Record set →
-------

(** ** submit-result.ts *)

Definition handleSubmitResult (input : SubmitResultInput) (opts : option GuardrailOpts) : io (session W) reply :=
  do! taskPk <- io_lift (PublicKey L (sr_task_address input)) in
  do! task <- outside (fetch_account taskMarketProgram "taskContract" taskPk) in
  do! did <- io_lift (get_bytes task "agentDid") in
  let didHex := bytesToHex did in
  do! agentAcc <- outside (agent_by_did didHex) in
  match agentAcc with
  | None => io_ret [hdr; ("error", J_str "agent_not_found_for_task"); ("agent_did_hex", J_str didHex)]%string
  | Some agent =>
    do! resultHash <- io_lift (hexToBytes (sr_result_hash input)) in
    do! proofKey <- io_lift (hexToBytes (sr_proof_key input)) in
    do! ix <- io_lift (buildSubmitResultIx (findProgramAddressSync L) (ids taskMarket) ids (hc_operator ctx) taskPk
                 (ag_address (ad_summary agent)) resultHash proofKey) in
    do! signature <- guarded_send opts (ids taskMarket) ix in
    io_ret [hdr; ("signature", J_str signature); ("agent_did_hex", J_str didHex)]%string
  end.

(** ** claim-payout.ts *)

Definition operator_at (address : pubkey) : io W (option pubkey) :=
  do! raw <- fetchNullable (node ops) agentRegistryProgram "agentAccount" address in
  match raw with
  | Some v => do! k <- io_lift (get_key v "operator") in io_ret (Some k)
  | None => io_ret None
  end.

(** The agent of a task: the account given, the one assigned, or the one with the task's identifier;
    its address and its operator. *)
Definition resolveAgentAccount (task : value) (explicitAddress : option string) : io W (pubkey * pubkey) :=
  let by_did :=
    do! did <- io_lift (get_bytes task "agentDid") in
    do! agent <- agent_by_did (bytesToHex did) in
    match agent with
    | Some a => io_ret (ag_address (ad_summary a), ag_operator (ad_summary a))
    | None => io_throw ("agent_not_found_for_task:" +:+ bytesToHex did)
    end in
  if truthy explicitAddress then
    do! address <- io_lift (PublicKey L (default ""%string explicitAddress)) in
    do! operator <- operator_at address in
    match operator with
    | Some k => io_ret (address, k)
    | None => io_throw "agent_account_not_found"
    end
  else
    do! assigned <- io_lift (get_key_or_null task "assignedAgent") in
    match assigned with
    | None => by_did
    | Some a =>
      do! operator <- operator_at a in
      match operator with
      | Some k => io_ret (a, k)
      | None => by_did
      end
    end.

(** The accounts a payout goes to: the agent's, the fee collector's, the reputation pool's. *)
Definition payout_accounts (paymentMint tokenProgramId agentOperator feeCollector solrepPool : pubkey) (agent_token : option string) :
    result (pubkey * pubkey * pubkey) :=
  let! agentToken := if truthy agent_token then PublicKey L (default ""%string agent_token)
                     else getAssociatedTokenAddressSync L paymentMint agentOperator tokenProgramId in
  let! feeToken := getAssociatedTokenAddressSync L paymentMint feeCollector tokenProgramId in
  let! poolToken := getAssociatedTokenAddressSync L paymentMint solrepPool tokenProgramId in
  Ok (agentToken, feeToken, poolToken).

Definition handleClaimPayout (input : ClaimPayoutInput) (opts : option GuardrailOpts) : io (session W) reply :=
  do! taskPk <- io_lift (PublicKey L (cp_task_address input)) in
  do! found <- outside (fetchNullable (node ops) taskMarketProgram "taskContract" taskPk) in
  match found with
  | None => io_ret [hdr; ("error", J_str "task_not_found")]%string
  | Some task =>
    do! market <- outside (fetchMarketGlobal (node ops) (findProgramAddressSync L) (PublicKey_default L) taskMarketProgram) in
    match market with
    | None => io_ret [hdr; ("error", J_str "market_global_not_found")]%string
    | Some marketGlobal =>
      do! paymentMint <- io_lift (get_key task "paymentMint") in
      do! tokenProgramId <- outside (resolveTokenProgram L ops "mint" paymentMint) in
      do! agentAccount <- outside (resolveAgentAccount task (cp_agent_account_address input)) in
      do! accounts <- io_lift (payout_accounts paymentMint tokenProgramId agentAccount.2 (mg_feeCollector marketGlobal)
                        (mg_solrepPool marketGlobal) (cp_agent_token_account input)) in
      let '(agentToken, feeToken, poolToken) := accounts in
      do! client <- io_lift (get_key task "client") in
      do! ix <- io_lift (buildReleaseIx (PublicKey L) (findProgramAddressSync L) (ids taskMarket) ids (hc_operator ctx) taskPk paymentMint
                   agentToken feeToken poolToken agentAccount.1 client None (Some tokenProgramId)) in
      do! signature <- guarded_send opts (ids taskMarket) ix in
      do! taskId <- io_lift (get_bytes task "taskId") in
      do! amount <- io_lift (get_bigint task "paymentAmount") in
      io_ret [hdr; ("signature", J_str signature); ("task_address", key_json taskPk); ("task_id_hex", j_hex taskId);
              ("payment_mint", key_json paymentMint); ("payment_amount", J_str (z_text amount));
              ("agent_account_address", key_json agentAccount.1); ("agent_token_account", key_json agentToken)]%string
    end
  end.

-------

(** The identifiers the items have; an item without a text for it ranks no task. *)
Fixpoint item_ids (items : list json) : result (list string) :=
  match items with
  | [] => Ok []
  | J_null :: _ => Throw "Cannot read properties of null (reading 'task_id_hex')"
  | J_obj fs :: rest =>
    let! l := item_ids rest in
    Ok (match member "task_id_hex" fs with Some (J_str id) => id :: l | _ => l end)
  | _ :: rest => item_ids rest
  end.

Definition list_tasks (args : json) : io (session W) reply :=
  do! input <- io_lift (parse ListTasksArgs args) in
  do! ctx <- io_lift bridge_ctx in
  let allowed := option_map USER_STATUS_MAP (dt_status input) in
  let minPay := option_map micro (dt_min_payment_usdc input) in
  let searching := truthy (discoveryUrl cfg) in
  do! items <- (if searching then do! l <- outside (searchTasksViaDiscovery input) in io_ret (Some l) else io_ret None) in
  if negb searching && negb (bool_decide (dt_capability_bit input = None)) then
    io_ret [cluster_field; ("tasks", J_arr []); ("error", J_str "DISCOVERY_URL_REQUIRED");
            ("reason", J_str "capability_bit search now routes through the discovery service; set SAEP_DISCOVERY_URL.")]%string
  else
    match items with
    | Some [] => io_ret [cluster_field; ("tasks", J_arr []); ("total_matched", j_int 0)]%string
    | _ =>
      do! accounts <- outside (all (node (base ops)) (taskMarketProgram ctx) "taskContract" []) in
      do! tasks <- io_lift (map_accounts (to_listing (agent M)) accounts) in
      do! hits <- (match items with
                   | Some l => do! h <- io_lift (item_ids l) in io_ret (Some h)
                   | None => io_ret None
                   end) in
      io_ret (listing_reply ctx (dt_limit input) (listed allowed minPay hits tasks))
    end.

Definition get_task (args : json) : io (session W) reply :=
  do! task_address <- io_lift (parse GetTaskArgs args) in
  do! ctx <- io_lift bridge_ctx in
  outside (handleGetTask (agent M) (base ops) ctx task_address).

-------

About this exercise → Restate word for word the entries above, starting at the line with "(** ** claim-payout.ts *)" and ending at the line with "if truthy explicitAddress then", inclusive, and no others.

Answer below →
(** ** claim-payout.ts *)

Definition operator_at (address : pubkey) : io W (option pubkey) :=
  do! raw <- fetchNullable (node ops) agentRegistryProgram "agentAccount" address in
  match raw with
  | Some v => do! k <- io_lift (get_key v "operator") in io_ret (Some k)
  | None => io_ret None
  end.

(** The agent of a task: the account given, the one assigned, or the one with the task's identifier;
    its address and its operator. *)
Definition resolveAgentAccount (task : value) (explicitAddress : option string) : io W (pubkey * pubkey) :=
  let by_did :=
    do! did <- io_lift (get_bytes task "agentDid") in
    do! agent <- agent_by_did (bytesToHex did) in
    match agent with
    | Some a => io_ret (ag_address (ad_summary a), ag_operator (ad_summary a))
    | None => io_throw ("agent_not_found_for_task:" +:+ bytesToHex did)
    end in
  if truthy explicitAddress then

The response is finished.